Imagine, in Ponting's fraught circumstances, how much worse the incident, and the denouement, might have been if it had been simply a case of his opinion against that of a single umpire?

The Australian captain was, it seemed, quite close to breaking point but however much he railed against the decision, however much he pointed his finger, Dar was able to tell him the facts. They were facts not shaped by the need for a split-second decision under the most appalling of pressure in a vast stadium staging one of international sport's most important events. They were coolly established by easily applied but scientific means.

When the Uruguayan official in charge of the England-Germany game saw on a television screen the scale of his mistake, when he saw that Lampard's shot had so plainly crossed the line, and maybe when he thought of all the implications of his catastrophic call, he is said to have exclaimed "Oh, my God".

Dar knew that he was never in danger of such a fate when the findings of the television review came through on his earpiece. He was able to keep his dignity and, most important of all, his control. Patiently, he explained to Ponting exactly what happened.

On another, less charged, occasion the captain might have accepted that the facts were indeed the facts, and that no wishing in the world could alter them. For the rest of us, it was refreshing evidence of the value of good sports administration, the kind that protects both the fairness of a game and the men who have to run it on the front line.

FA must see Redknapp's qualities outweigh his controversies

Tottenham's ability to win at Aston Villa after being reduced to 10 men was no mere routine football triumph.

It was a deeply impressive tribute to the instincts and man-management of their manager Harry Redknapp and gave much credence, if any more was needed, to the argument that he is the outstanding English candidate to succeed Fabio Capello as national coach.
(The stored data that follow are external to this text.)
(* ===== verification/Databases.v ===== *)
(** * Packages [cassandra], [cockroach] and [loader]

    How the sessions of the database drivers are configured and how the
    configuration files are read.  The drivers ([gocql], [gorm]), [docker] and
    the decoders are parameters. *)

From stdpp Require Import base strings list pretty sets.
From Stdlib Require Import ZArith Lia Ascii.
From S2P Require Import Prelude.

Local Open Scope Z_scope.

(** ** [cassandra/cassandra.go] *)

Record Settings : Type := mkSettings {
  Keyspace : string;
  Consistency : string;
  Nodes : list string;
  Username : string;
  Password : string;
  Connections : Z;
  Retry : Z;
  PageSize : Z;
  ProtoVersion : Z;
  Timeout : string;
}.

Inductive consistency : Type := One | Quorum | All | DriverConsistency (code : Z).

(** The fields of [gocql.ClusterConfig] that [New] touches. *)
Record cluster : Type := mkCluster {
  cc_Hosts : list string;
  cc_Timeout : Z;
  cc_Keyspace : string;
  cc_ProtoVersion : Z;
  cc_Consistency : consistency;
  cc_Auth : option (string * string);
  cc_NumConns : Z;
  cc_NumRetries : option Z;
  cc_TokenAware : bool;
}.

Record cql_session : Type := mkCql { cs_config : cluster; cs_PageSize : option Z }.

Section cassandra.
(** [time.ParseDuration], [gocql.NewCluster] and [CreateSession]. *)
Context (ParseDuration : string -> string + Z) (NewCluster : list string -> cluster) (CreateSession : cluster -> option string).

Definition configure (t : option Z) (settings : Settings) (c : cluster) : cluster :=
  mkCluster (cc_Hosts c) (default (cc_Timeout c) t) (Keyspace settings)
    (if negb (ProtoVersion settings =? 0) then ProtoVersion settings else 3)
    (if (Consistency settings =? "one")%string then One
     else if (Consistency settings =? "quorum")%string then Quorum
     else if (Consistency settings =? "all")%string then All
     else cc_Consistency c)
    (Some (Username settings, Password settings)) (Connections settings) (Some (Retry settings)) true.

Definition cassandra_New (settings : Settings) : result string cql_session :=
  let c := NewCluster (Nodes settings) in
  let session (t : option Z) :=
    let c := configure t settings c in
    match CreateSession c with
    | Some e => Err e
    | None => Ok (mkCql c (if negb (PageSize settings =? 0) then Some (PageSize settings) else None))
    end in
  if negb (Timeout settings =? "")%string then
    match ParseDuration (Timeout settings) with
    | inl e => Err e
    | inr t => session (Some t)
    end
  else session None.

(** A Cassandra session that is created has the configured keyspace, hosts'
    policy and credentials, protocol 3 unless another was set, and a misspelt
    consistency level (an upper-case one, say) is not refused: the driver's
    default stays. *)
Theorem cassandra_config settings s :
  cassandra_New settings = Ok s ->
  let c := cs_config s in
  cc_Keyspace c = Keyspace settings /\ cc_Auth c = Some (Username settings, Password settings) /\
  cc_TokenAware c = true /\ (ProtoVersion settings = 0 -> cc_ProtoVersion c = 3) /\
  (Consistency settings ∉ ["one"; "quorum"; "all"] -> cc_Consistency c = cc_Consistency (NewCluster (Nodes settings))) /\
  (Timeout settings = "" -> cc_Timeout c = cc_Timeout (NewCluster (Nodes settings))) /\
  CreateSession c = None.
Proof.
  unfold cassandra_New. intros H. cbv zeta.
  assert (Hs : exists t, cs_config s = configure t settings (NewCluster (Nodes settings)) /\
    CreateSession (cs_config s) = None /\ (Timeout settings = "" -> t = None)).
  { destruct (String.eqb_spec (Timeout settings) ""); cbn [negb] in H.
    - destruct (CreateSession _) eqn:E; [done|]. simplify_eq. exists None. done.
    - destruct (ParseDuration _); [done|]. destruct (CreateSession _) eqn:E; [done|]. simplify_eq. by eexists. }
  destruct Hs as (t & -> & Hc & Ht). split_and!; try done.
  - intros Hp. unfold configure. simpl. by rewrite Hp.
  - intros Hn. unfold configure. simpl.
    destruct (String.eqb_spec (Consistency settings) "one"); [set_solver|].
    destruct (String.eqb_spec (Consistency settings) "quorum"); [set_solver|].
    destruct (String.eqb_spec (Consistency settings) "all"); [set_solver|done].
  - intros E. by rewrite (Ht E).
Qed.
End cassandra.

(** ** [cockroach/connection.go] *)

Definition certs_url (host database user certsPath : string) : string :=
  "postgresql://" +:+ user +:+ "@" +:+ host +:+ "/" +:+ database +:+ "?ssl=true&sslmode=require&sslrootcert=" +:+
  certsPath +:+ "/ca.crt&sslkey=" +:+ certsPath +:+ "/client." +:+ user +:+ ".key&sslcert=" +:+ certsPath +:+
  "/client." +:+ user +:+ ".crt".

Definition password_url (host database user password : string) : string :=
  "postgresql://" +:+ user +:+ ":" +:+ password +:+ "@" +:+ host +:+ "/" +:+ database +:+ "?ssl=true&sslmode=require".

(** A pattern of runs of digits separated by dots, at the start of a string:
    ["[0-9]+\\.[0-9]+\\.[0-9]+\\.[0-9]+"] with [n] more dots to come; [seen] says
    that the run has a digit.  A run followed by a dot is the whole run. *)
Definition is_digit (c : ascii) : bool := let n := nat_of_ascii c in (48 <=? n)%nat && (n <=? 57)%nat.

Fixpoint ip_at (n : nat) (seen : bool) (s : string) : bool :=
  match n, seen with
  | O, true => true
  | _, _ =>
      match s with
      | EmptyString => false
      | String c s' =>
          if is_digit c then ip_at n true s'
          else if seen && Ascii.eqb c "." then match n with O => false | S n => ip_at n false s' end
          else false
      end
  end.

(** [regexp.MatchString]: the expression is not anchored. *)
Fixpoint ip_matches (s : string) : bool :=
  ip_at 3 false s || match s with EmptyString => false | String _ s' => ip_matches s' end.

Section cockroach.
(** [gorm.Open]: the connection of a URL, or an error. *)
Context (gorm_Open : string -> option string).

Definition NewConnUsingCerts (host database user certsPath : string) : result string string :=
  let u := certs_url host database user certsPath in
  match gorm_Open u with Some e => Err e | None => Ok u end.

Definition NewConnUsingPassword (host database user password : string) : result string string :=
  let u := password_url host database user password in
  match gorm_Open u with Some e => Err e | None => Ok u end.

(** The first line of the output of [docker inspect], without quotes. *)
Fixpoint first_line (s : string) : string :=
  match s with
  | EmptyString => ""
  | String c s' =>
      if Ascii.eqb c (ascii_of_nat 10) then ""
      else if Ascii.eqb c "'" then first_line s' else String c (first_line s')
  end.

(** [inspect] is the outcome of the command; a failure is a panic. *)
Definition NewConnUsingDocker (inspect : string + string) (database user password : string) (port : Z) : result string string :=
  match inspect with
  | inl _ => Panic
  | inr output =>
      let firstLine := first_line output in
      if negb (ip_matches firstLine) then Err ("'" +:+ firstLine +:+ "' is not a valid IP")
      else NewConnUsingPassword (firstLine +:+ ":" +:+ pretty port) database user password
  end.
End cockroach.

(** [GetConnection], and what [Close] logs: the error of the driver goes no
    further. *)
Definition GetConnection (dbConnection : string) : string := dbConnection.

Inductive close_log : Type := LogClosing | LogCloseError (e : string) | LogClosed.

Definition Close (InfoEnabled ErrorEnabled : bool) (dbClose : option string) : list close_log :=
  (if InfoEnabled then [LogClosing] else []) ++
  match dbClose with
  | Some e => if ErrorEnabled then [LogCloseError e] else []
  | None => if InfoEnabled then [LogClosed] else []
  end.

Lemma ip_at_app n b s t : ip_at n b s = true -> ip_at n b (s +:+ t) = true.
Proof.
  revert n b. induction s as [|c s IH]; intros n b H.
  - destruct n, b; simpl in H; try done. by destruct t.
  - change (String c s +:+ t) with (String c (s +:+ t)).
    destruct n as [|n], b; cbn [ip_at] in H |- *; try done;
      repeat case_match; simplify_eq/=; auto; done.
Qed.

(** The check of the address is not anchored: an output of [docker] with an
    address anywhere in its first line is taken as the host as it is, in front of
    the port. *)
Theorem docker_address_unanchored gorm_Open ip a b output database user password port :
  ip_at 3 false ip = true -> first_line output = a +:+ ip +:+ b -> (forall u, gorm_Open u = None) ->
  NewConnUsingDocker gorm_Open (inr output) database user password port =
  Ok (password_url (a +:+ ip +:+ b +:+ ":" +:+ pretty port) database user password).
Proof.
  intros Hip Hl Ho. unfold NewConnUsingDocker. rewrite Hl.
  assert (Hm : ip_matches (a +:+ ip +:+ b) = true).
  { clear Hl. induction a as [|c a IH].
    - change ("" +:+ ip +:+ b) with (ip +:+ b). pose proof (ip_at_app 3 false ip b Hip) as H.
      destruct (ip +:+ b) as [|c s]; [done|]. cbn [ip_matches]. by rewrite H.
    - change (String c a +:+ ip +:+ b) with (String c (a +:+ ip +:+ b)). cbn [ip_matches]. by rewrite IH, orb_true_r. }
  rewrite Hm. cbn [negb]. unfold NewConnUsingPassword. rewrite Ho. by rewrite !string_app_assoc.
Qed.

(** The parts of a URL are not escaped: a password with an at sign moves into the
    host. *)
Theorem password_url_ambiguous host database user p q :
  password_url host database user (p +:+ "@" +:+ q) = password_url (q +:+ "@" +:+ host) database user p.
Proof. unfold password_url. by rewrite !string_app_assoc. Qed.

Lemma docker_address_unanchored_witness :
  NewConnUsingDocker (fun _ => None) (inr "'x10.0.0.1/y'") "db" "u" "p" 26257 =
  Ok (password_url "x10.0.0.1/y:26257" "db" "u" "p").
Proof. apply (docker_address_unanchored (fun _ => None) "10.0.0.1" "x" "/y"); reflexivity. Defined.

Definition demo_settings : Settings := mkSettings "ks" "QUORUM" ["h"] "u" "p" 2 1 0 0 "".
Definition demo_cluster (hosts : list string) : cluster := mkCluster hosts 600 "" 4 (DriverConsistency 9) None 2 None false.

Lemma cassandra_config_witness :
  exists s, cassandra_New (fun _ => inl "") demo_cluster (fun _ => None) demo_settings = Ok s /\
    cc_Consistency (cs_config s) = DriverConsistency 9.
Proof.
  eexists. split; [reflexivity|].
  apply (cassandra_config (fun _ => inl "") demo_cluster (fun _ => None) demo_settings _ eq_refl).
  simpl. set_solver.
Defined.

(** ** [loader/loader.go]

    [filepath.Abs], the reads and the decoders are parameters; a value is decoded
    in full or an error is returned. *)
Section loader.
Context {T : Type} (Abs : string -> string + string).

Definition ConfJson (Open : string -> string + string) (Decode : string -> string + T) (path : string) : result string T :=
  match Abs path with
  | inl e => Err e
  | inr p => match Open p with
             | inl e => Err e
             | inr confFile => match Decode confFile with inl e => Err e | inr t => Ok t end
             end
  end.

Definition ConfYaml (ReadFile : string -> string + string) (Unmarshal : string -> string + T) (path : string) : result string T :=
  match Abs path with
  | inl e => Err e
  | inr p => match ReadFile p with
             | inl e => Err e
             | inr confFile => match Unmarshal confFile with inl e => Err e | inr t => Ok t end
             end
  end.

Definition ConfToml (DecodeFile : string -> string + T) (path : string) : result string T :=
  match Abs path with
  | inl e => Err e
  | inr p => match DecodeFile p with inl e => Err e | inr t => Ok t end
  end.
End loader.

(** The loaders agree on a file that the decoders read alike. *)
Theorem loaders_agree {T} Abs (Open : string -> string + string) (D : string -> string + T) path :
  ConfJson Abs Open D path = ConfYaml Abs Open D path /\
  ConfJson Abs Open D path = ConfToml Abs (fun p => match Open p with inl e => inl e | inr f => D f end) path.
Proof. unfold ConfJson, ConfYaml, ConfToml. destruct (Abs path); [done|]. by destruct (Open s). Qed.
Of course we all know about some of the freight Redknapp carries beyond the football touchline and that if Capello leaves on schedule many at the Football Association will run hard from the possibility of a successor immersed in a fight against charges of tax evasion. Yet if they are wise they will remember quite what they are pursuing. It is not tower-of-establishment respectability but a football man who knows both the game and the nature of the professionals who play it.

The FA made a grievous mistake when it failed to support Terry Venables back in the wake of the 1996 European Championship. Venables didn't win Euro '96, it is true, but he did engender a genuine sense of a team not notable for its levels of personal discipline and which, a few years earlier, had failed quite dismally in World Cup qualification. Within the FA, the worry was that Venables' business activities, and his war with Alan Sugar at Tottenham, had left him tainted. That resistance had surfaced strongly enough before his appointment but Jimmy Armfield, the FA-appointed headhunter, reported huge support from within the professional game for a man who had displayed outstanding qualities.

We can only hope that Redknapp's football assets are given the weight they are due – and are properly rewarded if he manages to extricate himself from the complications of his life beyond the day-to-day running of Spurs.

Unfortunately, he will not be able to bring along the likes of Rafael van der Vaart, his superb signing, or Luka Modric, an inheritance he has used brilliantly, or Gareth Bale, the force of football nature he has released with such splendid force and timing.

However, the performances of such players are the most compelling of Redknapp's credentials. They are the evidence of his understanding of the potential of individual players if they are given the right environment and prompting.

On Sunday Spurs were a joy to watch in their intelligence and their heart and their sweet football. If it is at all possible, Redknapp must get the chance to do the best he can for the English game.